# Prompt
Up to and including the line that contains "let batch_date := lit", write out each line of the material from its first line, exactly.

# Listed records
(** C4 as stated fails: the raw item supplies scraped_at
    2025-06-01T10:00:00+00:00, the mapper returns that timestamp under
    data_raspagem, the run of 15 June 2025 stores one row for the item, and
    the only scraped-date column of that row holds 2025-06-15, the batch
    date, not the collector's timestamp. *)
Lemma collector_scraped_at_is_overwritten :
  let W := Sample.june [Sample.article_a] in
  let after := s_db (snd (main Sample.session0)) in
  dict_get (Sample.article_fields "https://people.cn/a" "AI rises" PNone) (lit "scraped_at")
  = Some (PStr (lit "2025-06-01T10:00:00+00:00"))
  /\ field (Sample.some_dict (fst (parse_peoples_daily Sample.article_a Sample.env0)))
           "data_raspagem"
     = Some (PStr (lit "2025-06-01T10:00:00+00:00"))
  /\ map id_origem (committed after) = [Some (lit "https://people.cn/a")]
  /\ map data_raspagem (committed after) = [Some (lit "2025-06-15")]
  /\ Some (lit "2025-06-15") <> Some (lit "2025-06-01T10:00:00+00:00").
Proof.
  intros W after.
  split; [vm_compute; reflexivity|].
  split; [vm_compute; reflexivity|].
  split; [vm_compute; reflexivity|].
  split; [vm_compute; reflexivity|].
  vm_compute. discriminate.
Qed.

Lemma store_write_failure_is_caught_witness :
  let W := Sample.disk_full_at 3 (Sample.june [Sample.article_a; Sample.article_b]) in
  let filename := Sample.pd_file in
  let batch_date := lit "2025-06-15" in
  let env1 := snd (parse_peoples_daily Sample.article_a Sample.env0) in
  process_items filename parse_peoples_daily batch_date 0
                (Sample.article_a :: [Sample.article_b]) 0 Sample.session_open
  = process_items filename parse_peoples_daily batch_date 1 [Sample.article_b] 0
      {| s_env := {| ticks := S (ticks env1);
                     logs := logs env1 ++ [ErrorSave filename OperationalError] |};
         s_db := if fault_rolls_back (ticks env1)
                 then rollback (s_db Sample.session_open) else s_db Sample.session_open |}
  /\ (forall items w0,
        output_dir filename = FileData (PList items) ->
        let w1 := snd (process_items filename parse_peoples_daily batch_date 0 items 0
                         (snd (log (InfoProcessing filename batch_date) w0))) in
        storage_fault (ticks (s_env w1)) = true ->
        process_file filename parse_peoples_daily batch_date w0
        = (Raise OperationalError,
           {| s_env := tick (s_env w1);
              s_db := if fault_rolls_back (ticks (s_env w1))
                      then rollback (s_db w1) else s_db w1 |})
        /\ committed (s_db w1) = committed (s_db w0))
  /\ (forall items w0,
        output_dir filename = FileData (PList items) ->
        let w1 := snd (process_items filename parse_peoples_daily batch_date 0 items 0
                         (snd (log (InfoProcessing filename batch_date) w0))) in
        storage_fault (ticks (s_env w1)) = false ->
        exists w2,
          process_file filename parse_peoples_daily batch_date w0 = (Ret tt, w2)
          /\ committed (s_db w2) = working (s_db w1)
          /\ working (s_db w2) = working (s_db w1)).
Proof.
  intros W filename batch_date env1.
  refine (@store_write_failure_is_caught W filename parse_peoples_daily batch_date 0
            Sample.article_a [Sample.article_b] 0 Sample.session_open
            (Sample.some_dict (fst (parse_peoples_daily Sample.article_a Sample.env0)))
            env1
            (Sample.some_row
               (row_of_params
                  (dict_set
                     (dict_set
                        (Sample.some_dict
                           (fst (parse_peoples_daily Sample.article_a Sample.env0)))
                        (lit "data_raspagem") (PStr batch_date))
                     (lit "ordem_coleta") (PInt (Z.of_nat 0))))) _ _ _).
  - vm_compute. reflexivity.
  - vm_compute. reflexivity.
  - vm_compute. reflexivity.
Defined.
(** ** What the reference lists and the paths contribute *)

(** X8.  A shot list is read as a set of triples: two lists with the same
    triples, in whatever order, with whatever repetitions and start and end
    times, give engines with the same Reference Shot Set, and every call has
    the same outcome on both. *)
Theorem shot_list_read_as_set_of_triples `{Pandas} `{HashOrder}
    path1 path2 videos0 rows1 rows2 s1 s2 fp_submission fp_evidence :
  truthy (Some path1) = true →
  truthy (Some path2) = true →
  read_shots path1 = inr rows1 →
  read_shots path2 = inr rows2 →
  (∀ c v s,
     (∃ r, r ∈ rows1 ∧ shot_corpus_id r = c ∧ shot_video_id r = v
           ∧ shot_shot_id r = s) ↔
     (∃ r, r ∈ rows2 ∧ shot_corpus_id r = c ∧ shot_video_id r = v
           ∧ shot_shot_id r = s)) →
  new (Some path1) videos0 = inr s1 →
  new (Some path2) videos0 = inr s2 →
  shots_ s1 = shots_ s2
  ∧ outcome (__call__ fp_submission fp_evidence) s1 =
    outcome (__call__ fp_submission fp_evidence) s2.
Proof.
  intros Ht1 Ht2 Hread1 Hread2 Hsame Hnew1 Hnew2.
  apply new_attributes in Hnew1 as (Hs1 & Hv1 & Hshots1 & Hvideos1).
  apply new_attributes in Hnew2 as (Hs2 & Hv2 & Hshots2 & Hvideos2).
  rewrite Ht1 in Hshots1. rewrite Ht2 in Hshots2.
  destruct Hshots1 as (? & ? & [= <-] & Hr1 & Href1).
  destruct Hshots2 as (? & ? & [= <-] & Hr2 & Href2).
  rewrite Hread1 in Hr1. injection Hr1 as <-.
  rewrite Hread2 in Hr2. injection Hr2 as <-.
  assert (shots_ s1 = shots_ s2) as Href.
  { rewrite Href1, Href2. f_equal. apply set_eq. intros [[c v] s].
    rewrite !elem_of_list_to_set, !list_elem_of_fmap. split.
    - intros (r & [= -> -> ->] & Hr).
      destruct (proj1 (Hsame (shot_corpus_id r) (shot_video_id r)
                         (shot_shot_id r)))
        as (r' & Hr' & Hc & Hv & Hs); [by exists r |].
      exists r'. by rewrite Hc, Hv, Hs.
    - intros (r & [= -> -> ->] & Hr).
      destruct (proj2 (Hsame (shot_corpus_id r) (shot_video_id r)
                         (shot_shot_id r)))
        as (r' & Hr' & Hc & Hv & Hs); [by exists r |].
      exists r'. by rewrite Hc, Hv, Hs. }
  split; [exact Href |].
  apply call_engine_congruence.
  - rewrite Hs1, Hs2. congruence.
  - done.
  - intros _. rewrite Hv1, Hv2. split; [done |]. intros Htrue.
    rewrite Htrue in Hvideos1, Hvideos2.
    destruct Hvideos1 as (p & rows & -> & Hrv & ->).
    destruct Hvideos2 as (p' & rows' & [= <-] & Hrv' & ->).
    rewrite Hrv in Hrv'. by injection Hrv' as <-.
Qed.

# Response
(** C4 as stated fails: the raw item supplies scraped_at
    2025-06-01T10:00:00+00:00, the mapper returns that timestamp under
    data_raspagem, the run of 15 June 2025 stores one row for the item, and
    the only scraped-date column of that row holds 2025-06-15, the batch
    date, not the collector's timestamp. *)
Lemma collector_scraped_at_is_overwritten :
  let W := Sample.june [Sample.article_a] in
  let after := s_db (snd (main Sample.session0)) in
  dict_get (Sample.article_fields "https://people.cn/a" "AI rises" PNone) (lit "scraped_at")
  = Some (PStr (lit "2025-06-01T10:00:00+00:00"))
  /\ field (Sample.some_dict (fst (parse_peoples_daily Sample.article_a Sample.env0)))
           "data_raspagem"
     = Some (PStr (lit "2025-06-01T10:00:00+00:00"))
  /\ map id_origem (committed after) = [Some (lit "https://people.cn/a")]
  /\ map data_raspagem (committed after) = [Some (lit "2025-06-15")]
  /\ Some (lit "2025-06-15") <> Some (lit "2025-06-01T10:00:00+00:00").
Proof.
  intros W after.
  split; [vm_compute; reflexivity|].
  split; [vm_compute; reflexivity|].
  split; [vm_compute; reflexivity|].
  split; [vm_compute; reflexivity|].
  vm_compute. discriminate.
Qed.

Lemma store_write_failure_is_caught_witness :
  let W := Sample.disk_full_at 3 (Sample.june [Sample.article_a; Sample.article_b]) in
  let filename := Sample.pd_file in
  let batch_date := lit "2025-06-15" in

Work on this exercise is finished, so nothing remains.